Attraverso l’analisi di questi ultimi, è emerso un dettaglio inquietante: gli uomini della spedizione, in un disperato tentativo di sopravvivenza, furono costretti al cannibalismo. I ricercatori vi hanno infatti ritrovato dei segni lasciati dallo stesso tipo di coltelli che l’equipaggio aveva in dotazione. Le ricerche sul DNA hanno inoltre rivelato che proprio il capitano James fu la prima vittima nota di cannibalismo.

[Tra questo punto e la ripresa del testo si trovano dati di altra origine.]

(** * Ride-sharing service: matching and ride life cycle

    A shallow embedding of [utils.py], [models.py], [service.py] and the
    stage-3 methods collected in [1.1utils.py].

    Conventions of the embedding.
    - A Python [float] is read as a real number ([R]) and an arithmetic
      expression of the code as the same expression on real numbers,
      bracketed as the code evaluates it: the rounding of binary64 is not
      modelled.  A statement about floats is therefore either the
      expression the code evaluates, or a fact that does not depend on
      the values.  Where the outcome depends on what the arithmetic
      returns (which driver is nearest, whether [math.sqrt] raises for
      two points nearly opposite on the globe, what a fare is), the
      methods are taken over any [calculate_distance] and
      [_estimate_fare], in the module [Generic].  [float('inf')] is the
      extra element [PosInf] of [xfloat].
    - A Python object is a cell of a typed store and a variable holding the
      object is a reference ([ref], an index in the store), so that two
      holders of one object see each other's updates.
    - A method is a function [World -> result A * World]: an exception does
      not undo the assignments made before it.
    - [datetime.now()] and [uuid.uuid4()] are inputs of the operation that
      reads them.  Console output is not modelled. *)

From Stdlib Require Import Reals Lra Lia ZArith String List Sorted Permutation.
From stdpp Require Import base option list.

Open Scope R_scope.

(* ================================================================= *)
(** ** Exceptions and results *)

(** [ValueError] is Python's built-in; the two service errors are declared
    at the end of [utils.py].  [AttributeError] is what a method call on
    [None] raises and [TypeError] what [None - datetime] raises.
    [DanglingRef] has no Python counterpart: it is the outcome of
    following a reference that the store does not hold. *)
Inductive exn : Type :=
  | ValueError
  | NoDriverFoundError
  | InvalidRequestError
  | AttributeError
  | TypeError
  | DanglingRef.

Inductive result (A : Type) : Type :=
  | Ok (a : A)
  | Raise (e : exn).
Arguments Ok {A} a.
Arguments Raise {A} e.

Definition result_map {A B : Type} (f : A -> B) (r : result A) : result B :=
  match r with
  | Ok a => Ok (f a)
  | Raise e => Raise e
  end.

Definition result_bind {A B : Type} (r : result A) (f : A -> result B) : result B :=
  match r with
  | Ok a => f a
  | Raise e => Raise e
  end.

#[global] Instance R_eq_dec : EqDecision R := Req_dec_T.
#[global] Instance Rle_decision (x y : R) : Decision (x <= y) := Rle_dec x y.
#[global] Instance Rlt_decision (x y : R) : Decision (x < y) := Rlt_dec x y.

(* ================================================================= *)
(** ** utils.py *)

Definition EARTH_RADIUS_KM : R := 6371.

(** [class Location]: two read-only attributes. *)
Record Location : Type := mkLocation {
  latitude : R;
  longitude : R
}.

(** [Location.__init__(lat, lon)]. *)
Definition Location_init (lat lon : R) : result Location :=
  if decide (¬ ((-90 <= lat <= 90) ∧ (-180 <= lon <= 180)))
  then Raise ValueError
  else Ok {| latitude := lat; longitude := lon |}.

(** The functions of Python's [math] module used by [calculate_distance]. *)
Definition radians (x : R) : R := x * (PI / 180).

(** [math.sqrt] raises [ValueError] on a negative argument. *)
Definition math_sqrt (x : R) : result R :=
  if decide (0 <= x) then Ok (sqrt x) else Raise ValueError.

(** [math.atan2(y, x)]: the angle of the point [(x, y)], in [(-PI, PI]]. *)
Definition atan2 (y x : R) : R :=
  if decide (0 < x) then atan (y / x)
  else if decide (x < 0) then
    (if decide (0 <= y) then atan (y / x) + PI else atan (y / x) - PI)
  else if decide (0 < y) then PI / 2
  else if decide (y < 0) then - (PI / 2)
  else 0.

(** The haversine term [a] of [calculate_distance]. *)
Definition haversine_a (loc1 loc2 : Location) : R :=
  let lat1 := radians (latitude loc1) in
  let lon1 := radians (longitude loc1) in
  let lat2 := radians (latitude loc2) in
  let lon2 := radians (longitude loc2) in
  let dlon := lon2 - lon1 in
  let dlat := lat2 - lat1 in
  sin (dlat / 2) ^ 2 + cos lat1 * cos lat2 * sin (dlon / 2) ^ 2.

(** [calculate_distance(loc1, loc2)], in exact arithmetic. *)
Definition calculate_distance (loc1 loc2 : Location) : result R :=
  let a := haversine_a loc1 loc2 in
  result_bind (math_sqrt a) (fun sa =>
  result_bind (math_sqrt (1 - a)) (fun s1a =>
  let c := 2 * atan2 sa s1a in
  let distance := EARTH_RADIUS_KM * c in
  Ok distance)).

(** The value [calculate_distance] returns, as a total function; see
    [calculate_distance_ok]. *)
Definition distance_km (loc1 loc2 : Location) : R :=
  let a := haversine_a loc1 loc2 in
  EARTH_RADIUS_KM * (2 * atan2 (sqrt a) (sqrt (1 - a))).

(* ================================================================= *)
(** ** models.py *)

(** A reference to an object: its index in the store of its class. *)
Abbreviation ref := nat (only parsing).

(** [datetime] values and [timedelta] values, in microseconds. *)
Definition datetime : Type := Z.
Definition timedelta : Type := Z.

(** [class Person]: the attributes [Driver] and [Passenger] inherit. *)
Record Person : Type := mkPerson {
  _id : string;
  _name : string;
  _phone : string;
  _current_location : Location
}.

(** [Person.update_location(new_location)], on the inherited part. *)
Definition Person_update_location (self : Person) (new_location : Location) : Person :=
  {| _id := _id self; _name := _name self; _phone := _phone self;
     _current_location := new_location |}.

(** [class Driver(Person)].  [_total_rides] starts at 0 and is only ever
    incremented: a natural number.  In [models.py] the assignment of
    [_vehicle] in [__init__] (line 42) starts one column left of its
    neighbours, which Python rejects when it compiles the module; it is
    read here as the statement of [__init__] it is written to be. *)
Record Driver : Type := mkDriver {
  Driver_person : Person;
  Driver_vehicle : ref;
  Driver_is_available : bool;
  Driver_rating : R;
  Driver_total_rides : nat;
  Driver_earnings : R
}.

(** [class Passenger(Person)]. *)
Record Passenger : Type := mkPassenger {
  Passenger_person : Person;
  Passenger_total_rides : nat
}.

(** [class Vehicle]. *)
Record Vehicle : Type := mkVehicle {
  _make : string;
  _model : string;
  _license_plate : string;
  _mileage : R
}.

(** [class RideRequest]; [_passenger] refers to a shared [Passenger]. *)
Record RideRequest : Type := mkRideRequest {
  RideRequest_id : string;
  RideRequest_passenger : ref;
  pickup_loc : Location;
  dropoff_loc : Location;
  timestamp : datetime;
  RideRequest_status : string
}.

(** [class Ride]; [_request] and [_driver] refer to shared objects.  The
    constructor stores whatever it is given for [driver], [None] included. *)
Record Ride : Type := mkRide {
  Ride_id : string;
  Ride_request : ref;
  Ride_driver : option ref;
  _start_time : datetime;
  _end_time : option datetime;
  fare : R;
  estimated_distance : R;
  Ride_status : string
}.

(** [class RideService]: four lists of references, in insertion order. *)
Record RideService : Type := mkRideService {
  _drivers : list ref;
  _passengers : list ref;
  _requests : list ref;
  _rides : list ref
}.

(** The state of the program: one store per class and the service. *)
Record World : Type := mkWorld {
  vehicle_store : list Vehicle;
  driver_store : list Driver;
  passenger_store : list Passenger;
  request_store : list RideRequest;
  ride_store : list Ride;
  service : RideService
}.

Definition set_vehicle_store (f : list Vehicle -> list Vehicle) (w : World) : World :=
  mkWorld (f (vehicle_store w)) (driver_store w) (passenger_store w)
          (request_store w) (ride_store w) (service w).

Definition set_driver_store (f : list Driver -> list Driver) (w : World) : World :=
  mkWorld (vehicle_store w) (f (driver_store w)) (passenger_store w)
          (request_store w) (ride_store w) (service w).

Definition set_passenger_store (f : list Passenger -> list Passenger) (w : World) : World :=
  mkWorld (vehicle_store w) (driver_store w) (f (passenger_store w))
          (request_store w) (ride_store w) (service w).

Definition set_request_store (f : list RideRequest -> list RideRequest) (w : World) : World :=
  mkWorld (vehicle_store w) (driver_store w) (passenger_store w)
          (f (request_store w)) (ride_store w) (service w).

Definition set_ride_store (f : list Ride -> list Ride) (w : World) : World :=
  mkWorld (vehicle_store w) (driver_store w) (passenger_store w)
          (request_store w) (f (ride_store w)) (service w).

Definition set_service (f : RideService -> RideService) (w : World) : World :=
  mkWorld (vehicle_store w) (driver_store w) (passenger_store w)
          (request_store w) (ride_store w) (f (service w)).

(** *** The monad of methods *)

Definition M (A : Type) : Type := World -> result A * World.

#[global] Instance M_ret : MRet M := fun A a w => (Ok a, w).

#[global] Instance M_bind : MBind M := fun A B f m w =>
  match m w with
  | (Ok a, w') => f a w'
  | (Raise e, w') => (Raise e, w')
  end.

Definition raise {A : Type} (e : exn) : M A := fun w => (Raise e, w).

Definition lift_result {A : Type} (r : result A) : M A := fun w => (r, w).

(** Reading an object through a reference. *)
Definition deref {A : Type} (store : World -> list A) (r : ref) : M A := fun w =>
  match store w !! r with
  | Some x => (Ok x, w)
  | None => (Raise DanglingRef, w)
  end.

(** Writing an object back after an attribute assignment. *)
Definition assign {A : Type}
    (set : (list A -> list A) -> World -> World) (r : ref) (x : A) : M unit :=
  fun w => (Ok tt, set (fun l => <[r:=x]> l) w).

(** Creating an object: it takes the next free cell of its store. *)
Definition new {A : Type} (store : World -> list A)
    (set : (list A -> list A) -> World -> World) (x : A) : M ref :=
  fun w => (Ok (length (store w)), set (fun l => l ++ [x]) w).

(** *** Constructors *)

(** [Vehicle(make, model, license_plate)]. *)
Definition Vehicle_init (make model license_plate : string) : M ref :=
  new vehicle_store set_vehicle_store
    {| _make := make; _model := model; _license_plate := license_plate;
       _mileage := 0 |}.

(** [Person.__init__], with the value of [str(uuid.uuid4())]. *)
Definition Person_init (uuid : string) (name phone : string)
    (current_location : Location) : Person :=
  {| _id := uuid; _name := name; _phone := phone;
     _current_location := current_location |}.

“La nube purpurea”: l’alba del post-apocalittico
La nube purpurea è un romanzo di fantascienza apocalittica scritto da Matthew Phipps Shiel nel 1901. È considerato uno dei primi esempi di narrativa catastrofica, che vede l’umanità annientata da una misteriosa calamità globale. È il progenitore di capolavori contemporanei come “Cecità” di José Saramago o “La strada” di Cormac McCarthy.
Il protagonista del romanzo, Adam Jeffson, partecipa a una spedizione verso il Polo Nord, spinto dalla curiosità e dall’ambizione di essere il primo uomo a compiere una missione di tale calibro. Durante il viaggio, tuttavia, accadono strani eventi che si rivelano pericolosi segnali: la natura, gli animali, tutto sembra morire intorno ai coraggiosi esploratori. Nonostante numerose difficoltà, Adam riesce a raggiungere il Polo Nord, ma scopre che la sua impresa ha innescato una catastrofe: una nube tossica di colore purpureo si diffonde su tutta la Terra, sterminando l’intera umanità.
Quando Adam ritorna dalle calotte polari, scopre che è l’unico sopravvissuto. Viaggia attraverso città deserte e distrutte, testimone della morte e del silenzio che ha avvolto il pianeta. Schiacciato dalla solitudine, lotta con sentimenti contrastanti, come disperazione, onnipotenza e follia, che lo portano a commettere atti contro ogni legge morale e vincolo sociale. Durante uno di questi episodi di delirio, recupera il corpo di un essere umano morto e lo mangia.
Adamo ed Eva, Adam e Leda
Questo atto di cannibalismo simboleggia il completo degrado umano di Adam, in conseguenza all’isolamento estremo e alla consapevolezza della propria solitudine. È l’apice dell’estenuante battaglia contro la follia, la cui foga viene poi catalizzata nell’amore per Leda, l’altra sopravvissuta.
All’inizio, Adam prova repulsione e vede Leda come una minaccia alla sua solitudine onnipotente, tanto da considerare l’idea di ucciderla. Tuttavia, col tempo, accetta la sua presenza e tra i due nasce un forte legame. La loro relazione rappresenta una possibilità di redenzione per Adam e una speranza per la rinascita del genere umano: spesso, infatti, si allude all’ipotesi che i due possano diventare i nuovi progenitori dell’umanità dopo la catastrofe, come i biblici Adamo ed Eva. Il romanzo, dominato in larga parte da toni apocalittici, si conclude con un senso di speranza: l’unione fra Adam e Leda non è solo fisica, ma rappresenta anche una riconciliazione con la natura umana e una nuova possibilità di rinascita per il mondo dopo la catastrofe.